General anesthesia comprises 3 essential components—hypnosis, analgesia, and immobility. Among these, maintaining an appropriate hypnotic state, or anesthetic depth, is crucial for patient safety. Excessively deep anesthesia may lead to hemodynamic instability and postoperative cognitive dysfunction, whereas inadequate anesthesia increases the risk of intraoperative awareness. Electroencephalography (EEG)-based monitoring has therefore become a cornerstone for evaluating anesthetic depth.
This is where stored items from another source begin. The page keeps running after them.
(* ===== verification/Observers.v ===== *)
(** * Output observers and the error callback

    [src/core/graph_runner.cpp]: an observer of a graph output has a bounded
    queue, a worker thread that calls back, and a condition variable for the
    clients that wait for deliveries.  Every access is made under the observer's
    mutex, so the functions here are the critical sections, and [None] is a
    wait.  The callback is application code; [received] records what it was
    called with.

    [ObsStep] interleaves the calls of the graph, of the worker and of the
    clients in any order. *)

From S2P Require Import Prelude Status Timestamp Values BoundedQueue.
Local Open Scope nat_scope.

(* [include/rkavp/graph_runner.hpp:35-39] ObserverOptions *)
Record ObserverOptions := mkObserverOptions {
  oo_capacity : nat;
  oo_policy : QueuePolicy;
  oo_bounds : bool }.
Definition default_observer_options : ObserverOptions := mkObserverOptions 64 kDropOldest false.

(* [include/rkavp/graph_runner.hpp:121-135] GraphRunner::ObserverRuntime *)
Record Observer := mkObserver {
  ob_stream : string;
  ob_options : ObserverOptions;
  ob_queue : list Packet;
  ob_stopped : bool;
  ob_active : bool;
  ob_delivered : nat;
  ob_waited : nat;
  ob_dropped : nat;
  received : list Packet }.

Definition new_observer (stream : string) (o : ObserverOptions) : Observer :=
  mkObserver stream o [] false false 0 0 0 [].

Implicit Types (o : Observer) (p : Packet).

(** The tests of [ObserveOutput] before it creates the observer. *)
(* [src/core/graph_runner.cpp:75-87] GraphRunner::ObserveOutput (checks) *)
Definition check_observe (has_callback : bool) (options : ObserverOptions) (outputs : list string)
    (stream : string) : Status :=
  if negb has_callback then Invalid "output callback is empty"
  else if bool_decide (oo_capacity options = 0) then
    Invalid "observer queue capacity must be positive"
  else if bool_decide (oo_policy options = kBlock) then
    Invalid ("observer queue policy cannot be block because callbacks must not stall graph " +:+
             "executors")
  else if negb (bool_decide (stream ∈ outputs)) then
    NotFound ("graph output stream not found: " +:+ stream)
  else Ok.

(** The result says whether a packet was lost, which is counted as
    [observer.<stream>.dropped]. *)
(* [src/core/graph_runner.cpp:641-653] GraphRunner::EnqueueObserver *)
Definition EnqueueObserver p o : bool * Observer :=
  if ob_stopped o then (false, o)
  else if bool_decide (oo_capacity (ob_options o) <= length (ob_queue o)) then
    let q := if bool_decide (oo_policy (ob_options o) = kDropNewest) then ob_queue o
             else tail (ob_queue o) ++ [p] in
    (true, mkObserver (ob_stream o) (ob_options o) q (ob_stopped o) (ob_active o) (ob_delivered o)
                      (ob_waited o) (S (ob_dropped o)) (received o))
  else
    (false, mkObserver (ob_stream o) (ob_options o) (ob_queue o ++ [p]) (ob_stopped o) (ob_active o)
                       (ob_delivered o) (ob_waited o) (ob_dropped o) (received o)).

(** The worker: the next packet, or the end of its loop. *)
(* [src/core/graph_runner.cpp:655-666] GraphRunner::RunObserver (take) *)
Definition observer_take o : option (option Packet * Observer) :=
  match ob_queue o with
  | [] => if ob_stopped o then Some (None, o) else None
  | p :: rest =>
      Some (Some p, mkObserver (ob_stream o) (ob_options o) rest (ob_stopped o) true
                               (ob_delivered o) (ob_waited o) (ob_dropped o) (received o))
  end.

(** The callback is called with [p]; the result says whether it throws, which is counted as
    [graph.output_callback_errors] and changes nothing else. *)
(* [src/core/graph_runner.cpp:667-671] GraphRunner::RunObserver (callback) *)
Definition observer_callback (throws : bool) p o : bool * Observer :=
  (throws, mkObserver (ob_stream o) (ob_options o) (ob_queue o) (ob_stopped o) (ob_active o)
                      (ob_delivered o) (ob_waited o) (ob_dropped o) (received o ++ [p])).

(* [src/core/graph_runner.cpp:672-677] GraphRunner::RunObserver (finish) *)
Definition observer_finish o : Observer :=
  mkObserver (ob_stream o) (ob_options o) (ob_queue o) (ob_stopped o) false
             (S (ob_delivered o)) (ob_waited o) (ob_dropped o) (received o).

(* [src/core/graph_runner.cpp:112-116] GraphRunner::CancelObserver (stop) *)
Definition observer_stop o : Observer :=
  mkObserver (ob_stream o) (ob_options o) (ob_queue o) true (ob_active o)
             (ob_delivered o) (ob_waited o) (ob_dropped o) (received o).

(** [expired]: the time of a wait with a timeout has passed. *)
(* [src/core/graph_runner.cpp:126-146] GraphRunner::WaitForObservedOutput *)
Definition WaitForObservedOutput (expired : bool) o : option (Status * Observer) :=
  if ob_stopped o || bool_decide (ob_waited o < ob_delivered o) then
    if bool_decide (ob_waited o < ob_delivered o) then
      Some (Ok, mkObserver (ob_stream o) (ob_options o) (ob_queue o) (ob_stopped o) (ob_active o)
                           (ob_delivered o) (ob_delivered o) (ob_dropped o) (received o))
    else Some (Cancelled "observer was cancelled", o)
  else if expired then Some (Unavailable "wait for observed output timed out", o)
  else None.

(** ** The history of an observer *)

(** The position of the worker in its loop: waiting, with a packet in hand, or
    after the callback. *)
Inductive Worker := WIdle | WHolds (p : Packet) | WCalled | WDone.

(** The observer, its worker, the packets the graph offered and the number of
    times a client saw a delivery. *)
Record Observed := mkObserved { ob : Observer; worker : Worker; offered : list Packet; seen : nat }.

Inductive ObsStep : Observed -> Observed -> Prop :=
| obs_enqueue o w offs n p :
    ObsStep (mkObserved o w offs n)
            (mkObserved (EnqueueObserver p o).2 w (if ob_stopped o then offs else offs ++ [p]) n)
| obs_take o offs n p o' : observer_take o = Some (Some p, o') ->
    ObsStep (mkObserved o WIdle offs n) (mkObserved o' (WHolds p) offs n)
| obs_leave o offs n o' : observer_take o = Some (None, o') ->
    ObsStep (mkObserved o WIdle offs n) (mkObserved o' WDone offs n)
| obs_call throws o offs n p :
    ObsStep (mkObserved o (WHolds p) offs n) (mkObserved (observer_callback throws p o).2 WCalled offs n)
| obs_finish o offs n :
    ObsStep (mkObserved o WCalled offs n) (mkObserved (observer_finish o) WIdle offs n)
| obs_stop o w offs n :
    ObsStep (mkObserved o w offs n) (mkObserved (observer_stop o) w offs n)
| obs_wait o w offs n e st o' : WaitForObservedOutput e o = Some (st, o') ->
    ObsStep (mkObserved o w offs n) (mkObserved o' w offs (if ok st then S n else n)).

Definition in_hand (w : Worker) : list Packet := match w with WHolds p => [p] | _ => [] end.

Record obs_inv (x : Observed) : Prop := mkObsInv {
  obs_bounded : length (ob_queue (ob x)) <= oo_capacity (ob_options (ob x));
  obs_order : received (ob x) ++ in_hand (worker x) ++ ob_queue (ob x) `sublist_of` offered x;
  obs_conserved : length (offered x) = length (received (ob x)) + length (in_hand (worker x)) +
                                       length (ob_queue (ob x)) + ob_dropped (ob x);
  obs_delivered : length (received (ob x)) =
                  ob_delivered (ob x) + match worker x with WCalled => 1 | _ => 0 end;
  obs_waited : seen x <= ob_waited (ob x) <= ob_delivered (ob x);
  obs_done : worker x = WDone -> ob_stopped (ob x) = true /\ ob_queue (ob x) = [];
  obs_capacity : 0 < oo_capacity (ob_options (ob x)) }.

Lemma tail_sublist {A} (l : list A) : tail l `sublist_of` l.
Proof. destruct l; simpl; [done|]. by apply sublist_cons. Qed.

Lemma enqueue_inv o w offs n p : obs_inv (mkObserved o w offs n) ->
  obs_inv (mkObserved (EnqueueObserver p o).2 w (if ob_stopped o then offs else offs ++ [p]) n).
Proof.
  intros [H1 H2 H3 H4 H5 H6 H7]; simpl in *. unfold EnqueueObserver.
  destruct (ob_stopped o) eqn:Hs; [by split; simpl; rewrite ?Hs|].
  assert (w <> WDone) as Hw by (intros ->; destruct (H6 eq_refl); congruence).
  case_bool_decide as Hfull; simpl.
  - case_bool_decide as Hp; split; simpl; rewrite ?length_app, ?length_tl; simpl; try done; try lia.
    + by apply sublist_inserts_r.
    + rewrite !(assoc_L (++)). apply sublist_app; [|done].
      etrans; [|exact H2]. rewrite !(assoc_L (++)). apply sublist_app; [done|apply tail_sublist].
  - split; simpl; rewrite ?length_app; simpl; try done; try lia.
    rewrite !(assoc_L (++)). apply sublist_app; [|done]. by rewrite <- (assoc_L (++)).
Qed.

Lemma obs_step_inv x y : obs_inv x -> ObsStep x y -> obs_inv y.
Proof.
  intros Hx Hstep.
  destruct Hstep as [o w offs n p|o offs n p o' Ht|o offs n o' Ht|throws o offs n p|o offs n|o w offs n|
                     o w offs n e st o' Hw]; [by apply enqueue_inv|..];
    destruct Hx as [H1 H2 H3 H4 H5 H6 H7]; simpl in *.
  - unfold observer_take in Ht. destruct (ob_queue o) as [|q rest]; [by destruct (ob_stopped o)|].
    injection Ht as <- <-. split; simpl in *; try done; lia.
  - unfold observer_take in Ht. destruct (ob_queue o) as [|q rest] eqn:Hq; [|done].
    destruct (ob_stopped o) eqn:Hs; [|done]. injection Ht as <-. by split; simpl; rewrite ?Hq.
  - split; simpl; rewrite ?length_app; simpl; try done; try lia. by rewrite <- (assoc_L (++)).
  - split; simpl; try done; lia.
  - split; simpl; try done. intros Hd. by destruct (H6 Hd).
  - unfold WaitForObservedOutput in Hw. destruct (ob_stopped o) eqn:Hs; simpl in Hw;
      [|case_bool_decide as Hlt; [|destruct e; [|done]]];
      try case_bool_decide; injection Hw as <- <-;
      split; simpl; try done; try lia;
      by rewrite Hs.
Qed.

(** C10: The history of an observer under any interleaving of the graph, the worker and the
    waiting clients: the queue stays within its capacity; the callback is called with
    packets of the output in the order of the output, each at most once; every packet that
    was offered is accounted for as delivered, in hand, queued or counted as dropped; a
    client is told of at most as many deliveries as there were; and the worker leaves only
    after the observer was stopped, with nothing left in the queue. *)
Theorem observer_history stream options x :
  0 < oo_capacity options -> rtc ObsStep (mkObserved (new_observer stream options) WIdle [] 0) x ->
  length (ob_queue (ob x)) <= oo_capacity (ob_options (ob x)) /\
  received (ob x) ++ in_hand (worker x) ++ ob_queue (ob x) `sublist_of` offered x /\
  length (offered x) = length (received (ob x)) + length (in_hand (worker x)) +
                       length (ob_queue (ob x)) + ob_dropped (ob x) /\
  seen x <= length (received (ob x)) /\
  (worker x = WDone -> ob_stopped (ob x) = true /\ ob_queue (ob x) = []).
Proof.
  intros Hc Hr. assert (obs_inv x) as [H1 H2 H3 H4 H5 H6 H7].
  { assert (obs_inv (mkObserved (new_observer stream options) WIdle [] 0)) as H0.
    { split; simpl; try done; lia. }
    revert H0. induction Hr as [|y z u Hyz _ IH]; [done|]. intros H. apply IH. by eapply obs_step_inv. }
  split_and!; try done. lia.
Qed.

Definition tick (n : Z) : Packet := Make (PlOther "int" n) (FromMicroseconds n).

Lemma observer_history_witness :
  exists x, rtc ObsStep (mkObserved (new_observer "out" (mkObserverOptions 1 kDropOldest false))
                                    WIdle [] 0) x /\
            received (ob x) = [tick 2] /\ ob_dropped (ob x) = 1 /\
            length (offered x) = length (received (ob x)) + 0 + 0 + 1.
Proof.
  assert (rtc ObsStep (mkObserved (new_observer "out" (mkObserverOptions 1 kDropOldest false))
                                  WIdle [] 0)
    (mkObserved (mkObserver "out" (mkObserverOptions 1 kDropOldest false) [] false true 0 0 1 [tick 2])
                WCalled [tick 1; tick 2] 0)) as Hr.
  { eapply rtc_l; [apply (obs_enqueue _ _ _ _ (tick 1))|].
    eapply rtc_l; [apply (obs_enqueue _ _ _ _ (tick 2))|].
    eapply rtc_l; [apply obs_take; reflexivity|]. eapply rtc_l; [apply (obs_call true)|]. apply rtc_refl. }
  assert (0 < oo_capacity (mkObserverOptions 1 kDropOldest false)) as Hc by (simpl; lia).
  eexists. split; [exact Hr|]. split; [reflexivity|]. split; [reflexivity|].
  exact (proj1 (proj2 (proj2 (observer_history _ _ _ Hc Hr)))).
Defined.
However, processed electroencephalography (pEEG) indices remain vulnerable to various sources of interference, including electromyographic activity, interindividual variability, and anesthetic drug effects, which can yield inaccurate numerical outputs.

With recent advances in machine learning, particularly unsupervised learning, data-driven methods that classify signals according to inherent patterns offer new possibilities for anesthetic depth analysis. This study aimed to establish a methodology for automatically identifying anesthesia depth using an unsupervised, machine learning–based clustering approach applied to pEEG data.

Standard frontal EEG data from participants undergoing elective lumbar spine surgery were retrospectively analyzed, yielding more than 16,000 data points. The signals were filtered with a fourth-order Butterworth bandpass filter and transformed using the fast Fourier transform to estimate power spectral density. Normalized band power ratios for delta, high-theta, alpha, and beta frequencies were extracted as input features. Fuzzy C-Means (FCM) clustering (c=3, m=2) was applied to categorize anesthetic depth into slight, proper, and deep clusters.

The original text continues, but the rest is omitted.